(** * luxgiant-dstream: the results visualisation core of [plots.py]

    A shallow embedding of the plotting module: the genome-wide
    coordinate transform of the Miami plot, the QQ confidence band and
    thinning, the classifier of annotated variants, and the control
    flow of the three plot composers.

    Conventions.
    - In the four algorithms a pandas table is a list of rows and a
      column is a projection; in the composers it is a [DataFrame]:
      its column labels and one map from label to cell per row.
    - numpy floats are idealised as real numbers ([R]); the external
      functions [np.log10], [np.round] and [scipy.stats.beta.ppf] are
      given their mathematical meaning.
    - Python calls that may raise run in a small exception monad over a
      world holding the caller's tables, the current figure and the
      image files written so far. *)

From Stdlib Require Import ZArith List Lia Ascii String Reals Lra Permutation.
From Stdlib Require Import ClassicalEpsilon.
From stdpp Require Import base tactics option list strings sorting gmap.

Open Scope Z_scope.

(** ** Sums and running sums of integer columns *)

Definition sum_Z (l : list Z) : Z := foldr Z.add 0 l.

(** [Series.cumsum()]. *)
Fixpoint cumsum_from (acc : Z) (l : list Z) : list Z :=
  match l with
  | [] => []
  | x :: l' => (acc + x) :: cumsum_from (acc + x) l'
  end.

Definition cumsum (l : list Z) : list Z := cumsum_from 0 l.

(** The running sum less the column itself: what came before each
    entry. *)
Fixpoint sums_before (acc : Z) (l : list Z) : list Z :=
  match l with
  | [] => []
  | x :: l' => acc :: sums_before (acc + x) l'
  end.

(** [Series.max()] of a group, which is never empty. *)
Definition max_from (x : Z) (l : list Z) : Z := foldl Z.max x l.

(** A stable sort, for [sort_values]: a row moves in front of the
    first row that is not below it, the rows being taken last to
    first. *)
Fixpoint insert_sorted {A} (le : A -> A -> bool) (a : A) (l : list A) : list A :=
  match l with
  | [] => [a]
  | b :: l' => if le a b then a :: b :: l' else b :: insert_sorted le a l'
  end.

Definition stable_sort {A} (le : A -> A -> bool) (l : list A) : list A :=
  foldr (insert_sorted le) [] l.

(** ** numpy and scipy on real numbers *)

#[export] Instance R_eq_dec : EqDecision R := Req_dec_T.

* * *

Nothing but an exact copy of the records belongs in the answer.

(** * luxgiant-dstream: the results visualisation core of [plots.py]

    A shallow embedding of the plotting module: the genome-wide
    coordinate transform of the Miami plot, the QQ confidence band and
    thinning, the classifier of annotated variants, and the control
    flow of the three plot composers.

    Conventions.
    - In the four algorithms a pandas table is a list of rows and a
      column is a projection; in the composers it is a [DataFrame]:
      its column labels and one map from label to cell per row.
    - numpy floats are idealised as real numbers ([R]); the external
      functions [np.log10], [np.round] and [scipy.stats.beta.ppf] are
      given their mathematical meaning.
    - Python calls that may raise run in a small exception monad over a
      world holding the caller's tables, the current figure and the
      image files written so far. *)

From Stdlib Require Import ZArith List Lia Ascii String Reals Lra Permutation.
From Stdlib Require Import ClassicalEpsilon.
From stdpp Require Import base tactics option list strings sorting gmap.

Open Scope Z_scope.

(** ** Sums and running sums of integer columns *)

Definition sum_Z (l : list Z) : Z := foldr Z.add 0 l.

(** [Series.cumsum()]. *)
Fixpoint cumsum_from (acc : Z) (l : list Z) : list Z :=
  match l with
  | [] => []
  | x :: l' => (acc + x) :: cumsum_from (acc + x) l'
  end.

Definition cumsum (l : list Z) : list Z := cumsum_from 0 l.

(** The running sum less the column itself: what came before each
    entry. *)
Fixpoint sums_before (acc : Z) (l : list Z) : list Z :=
  match l with
  | [] => []
  | x :: l' => acc :: sums_before (acc + x) l'
  end.

(** [Series.max()] of a group, which is never empty. *)
Definition max_from (x : Z) (l : list Z) : Z := foldl Z.max x l.

(** A stable sort, for [sort_values]: a row moves in front of the
    first row that is not below it, the rows being taken last to
    first. *)
Fixpoint insert_sorted {A} (le : A -> A -> bool) (a : A) (l : list A) : list A :=
  match l with
  | [] => [a]
  | b :: l' => if le a b then a :: b :: l' else b :: insert_sorted le a l'
  end.

Definition stable_sort {A} (le : A -> A -> bool) (l : list A) : list A :=
  foldr (insert_sorted le) [] l.

(** ** numpy and scipy on real numbers *)

#[export] Instance R_eq_dec : EqDecision R := Req_dec_T.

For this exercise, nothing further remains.